- Aim of the task
Print the records below from the first line through the line containing "if write &&", both included, word for word.

-- Opening Marker --

(* ===== verification/Uaccess.v ===== *)
(** Access to user memory from the kernel ([utils/safe_user_funcs.c] and the
    two routines of [safe_user_funcs.asm]) and the fault handler's side of it.

    A byte access succeeds or faults as the page tables and SMAP decide; a
    fault inside the copy routine is redirected by the page-fault handler to
    the routine's failure exit, so the copy returns -1 and keeps the bytes it
    has written. *)
From stdpp Require Import base tactics list gmap strings.
From Stdlib Require Import ZArith Lia.
From S2P Require Import Prelude Bits State Vmm Vma Io Cpu.

Definition USER_TOP : Z := 0x0000800000000000.
Definition KERNEL_BASE : Z := 0xFFFF800000000000.

Definition is_kernel_range (p len : Z) : bool :=
  let wrap := (2 ^ 64 - 1 - p) <? len in
  negb wrap && (Z.land (Z.land p (u64 (p + len))) KERNEL_BASE =? KERNEL_BASE).

Definition is_user_range (p len : Z) : bool := negb (is_kernel_range p len).

(** * Byte accesses *)

(** Addresses between the halves are not canonical: the access faults. *)
Definition canonical (va : Z) : bool := (va <? USER_TOP) || (KERNEL_BASE <=? va).

(** The direct map is present from boot on; all else goes through the tables.
    CR0.WP is set, so a store needs a writable page; with SMAP, a user page is
    reachable only while AC is set. *)
Definition resolve (smap : bool) (k : kernel) (write : bool) (va : Z) : option Z :=
  if negb (canonical va) then None
  else if (k_hhdm k <=? va) && (va <? VALLOC_RANGE_START) then Some (hhdm_phys k va)
  else
    match walk 4 (k_mem k) (Z.land (cr3 (k_cpu k)) PTE_MASK) va with
    | Some (_, e) =>
        if write && (Z.land e PTE_WRITABLE =? 0) then None
        else if smap && negb (c_ac (k_cpu k)) && negb (Z.land e PTE_USER =? 0) then None
        else translate k va
    | None => None
    end.

Definition smap_on (s : sys) : bool := negb (s_var s cr4_smap_enabled =? 0).

Definition try_load8 (va : Z) : M sys (option Z) := gets (λ s,
  match resolve (smap_on s) (s_k s) false va with
  | Some pa => Some (read8 (k_mem (s_k s)) pa)
  | None => None
  end).

Definition try_store8 (va v : Z) : M sys bool := λ s,
  match resolve (smap_on s) (s_k s) true va with
  | Some pa => Ok (true, with_k s (set_mem (s_k s) (write8 (k_mem (s_k s)) pa v)))
  | None => Ok (false, s)
  end.

(** * [safe_user_funcs.asm] *)

(** [rep movsb]; [false] is the return value -1. *)
Fixpoint safe_memcpy_asm (n : nat) (dst src : Z) : M sys bool :=
  match n with
  | O => ret true
  | S n' =>
      let* c := try_load8 src in
      match c with
      | None => ret false
      | Some v =>
          let* ok := try_store8 dst v in
          if ok then safe_memcpy_asm n' (u64 (dst + 1)) (u64 (src + 1)) else ret false
      end
  end.

(** The counter starts at [eax] and stops at 4096; [n] rounds are left. *)
Fixpoint safe_strlen_loop (n : nat) (string eax : Z) : M sys Z :=
  match n with
  | O => ret (-1)
  | S n' =>
      let* c := try_load8 (u64 (string + eax)) in
      match c with
      | None => ret (-1)
      | Some v => if v =? 0 then ret eax else safe_strlen_loop n' string (eax + 1)
      end
  end.

Definition safe_strlen_asm (string : Z) : M sys Z := safe_strlen_loop 4096 string 0.

(** * [safe_user_funcs.c] *)
Definition copy_to_user (udst ksrc len : Z) : M sys Z :=
  if negb (is_user_range udst len) || negb (is_kernel_range ksrc len) then ret (-1)
  else
    rflags_set_ac ;;;
    let* ok := safe_memcpy_asm (Z.to_nat len) udst ksrc in
    if negb ok then rflags_clr_ac ;;; ret (-1)
    else rflags_clr_ac ;;; ret 0.

Definition copy_from_user (kdst usrc len : Z) : M sys Z :=
  if negb (is_kernel_range kdst len) || negb (is_user_range usrc len) then ret (-1)
  else
    rflags_set_ac ;;;
    let* ok := safe_memcpy_asm (Z.to_nat len) kdst usrc in
    if negb ok then rflags_clr_ac ;;; ret (-1)
    else rflags_clr_ac ;;; ret 0.

Definition strlen_user (string : Z) : M sys Z :=
  if negb (is_user_range string 4096) then ret (-1)
  else
    rflags_set_ac ;;;
    let* len := safe_strlen_asm string in
    rflags_clr_ac ;;;
    if len <? 0 then ret (-1) else ret len.

Definition safe_read_byte (addr : Z) : M sys Z :=
  let* c := try_load8 addr in
  match c with
  | None => ret 0xFFFF
  | Some v => ret v
  end.

Definition safe_write_byte (addr value : Z) : M sys Z :=
  let* ok := try_store8 addr value in
  if ok then ret 0 else ret 0xFFFF.

(** * The redirection of faults *)
Definition set_ip (f : interrupt_frame) (v : Z) : interrupt_frame :=
  mk_frame (f_r15 f) (f_r14 f) (f_r13 f) (f_r12 f) (f_r11 f) (f_r10 f) (f_r9 f) (f_r8 f)
    (f_rbp f) (f_rdi f) (f_rsi f) (f_rdx f) (f_rcx f) (f_rbx f) (f_rax f)
    (f_vector f) (f_error f) v (f_cs f) (f_flags f) (f_rsp f) (f_ss f).

(** [Some] is the return value 0, with the frame as changed. *)
Definition fault_handle_safe_funcs (sy : symbols) (frame : interrupt_frame) : option interrupt_frame :=
  let '(cs, ce, cf) := addr_safe_memcpy sy in
  let '(ls, le, lf) := addr_safe_strlen sy in
  if (cs <=? f_ip frame) && (f_ip frame <? ce) then Some (set_ip frame cf)
  else if (ls <=? f_ip frame) && (f_ip frame <? le) then Some (set_ip frame lf)
  else None.

(** * Correctness *)

Lemma kernel_range_spec p len :
  0 <= p < 2 ^ 64 → 0 <= len < 2 ^ 64 →
  is_kernel_range p len = true ↔ KERNEL_BASE <= p ∧ p + len < 2 ^ 64.
Proof.
  intros Hp Hlen. unfold is_kernel_range.
  assert (∀ a, 0 <= a < 2 ^ 64 → Z.land a KERNEL_BASE = KERNEL_BASE ↔ KERNEL_BASE <= a) as Hmask.
  { intros a Ha. assert (KERNEL_BASE = Z.shiftl (Z.ones 17) 47) as HK by reflexivity.
    assert (Z.land a KERNEL_BASE = a / 2 ^ 47 * 2 ^ 47) as ->.
    { rewrite HK, <- (Z.shiftl_mul_pow2 (a / 2 ^ 47)), <- Z.shiftr_div_pow2 by lia.
      apply Z.bits_inj'. intros n Hn. rewrite Z.land_spec.
      destruct (Z.ltb_spec n 47).
      { rewrite !Z.shiftl_spec_low by lia. by rewrite andb_false_r. }
      rewrite !Z.shiftl_spec_high by lia. rewrite Z.shiftr_spec by lia.
      replace (n - 47 + 47) with n by lia.
      destruct (Z.ltb_spec (n - 47) 17).
      - rewrite Z.ones_spec_low by lia. by rewrite andb_true_r.
      - rewrite Z.ones_spec_high by lia. rewrite andb_false_r. symmetry.
        rewrite <- (Z.mod_small a (2 ^ 64)) by lia. by apply Z.mod_pow2_bits_high; lia. }
    change KERNEL_BASE with (131071 * 2 ^ 47).
    pose proof (Z.div_mod a (2 ^ 47) ltac:(lia)). pose proof (Z.mod_pos_bound a (2 ^ 47) ltac:(lia)).
    split; intros; nia. }
  destruct (Z.ltb_spec (2 ^ 64 - 1 - p) len) as [Hw|Hw]; cbn [negb andb].
  { split; [done|]. lia. }
  rewrite Z.eqb_eq. rewrite (u64_id (p + len)) by (unfold is_u64; lia).
  rewrite (Z.land_comm p), <- Z.land_assoc.
  split.
  - intros Heq. split; [|lia]. apply Hmask; [done|].
    rewrite <- Heq at 2. rewrite (Z.land_comm (p + len)), <- Z.land_assoc.
    apply Z.bits_inj'. intros n Hn. rewrite <- Heq at 1. rewrite !Z.land_spec.
    by destruct (Z.testbit p n), (Z.testbit KERNEL_BASE n), (Z.testbit (p + len) n).
  - intros [HK _]. rewrite (proj2 (Hmask p Hp) HK). apply Hmask; lia.
Qed.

-- Closing Marker --

- Result of this exercise
(* ===== verification/Uaccess.v ===== *)
(** Access to user memory from the kernel ([utils/safe_user_funcs.c] and the
    two routines of [safe_user_funcs.asm]) and the fault handler's side of it.

    A byte access succeeds or faults as the page tables and SMAP decide; a
    fault inside the copy routine is redirected by the page-fault handler to
    the routine's failure exit, so the copy returns -1 and keeps the bytes it
    has written. *)
From stdpp Require Import base tactics list gmap strings.
From Stdlib Require Import ZArith Lia.
From S2P Require Import Prelude Bits State Vmm Vma Io Cpu.

Definition USER_TOP : Z := 0x0000800000000000.
Definition KERNEL_BASE : Z := 0xFFFF800000000000.

Definition is_kernel_range (p len : Z) : bool :=
  let wrap := (2 ^ 64 - 1 - p) <? len in
  negb wrap && (Z.land (Z.land p (u64 (p + len))) KERNEL_BASE =? KERNEL_BASE).

Definition is_user_range (p len : Z) : bool := negb (is_kernel_range p len).

(** * Byte accesses *)

(** Addresses between the halves are not canonical: the access faults. *)
Definition canonical (va : Z) : bool := (va <? USER_TOP) || (KERNEL_BASE <=? va).

(** The direct map is present from boot on; all else goes through the tables.
    CR0.WP is set, so a store needs a writable page; with SMAP, a user page is
    reachable only while AC is set. *)
Definition resolve (smap : bool) (k : kernel) (write : bool) (va : Z) : option Z :=
  if negb (canonical va) then None
  else if (k_hhdm k <=? va) && (va <? VALLOC_RANGE_START) then Some (hhdm_phys k va)
  else
    match walk 4 (k_mem k) (Z.land (cr3 (k_cpu k)) PTE_MASK) va with
    | Some (_, e) =>
        if write && (Z.land e PTE_WRITABLE =? 0) then None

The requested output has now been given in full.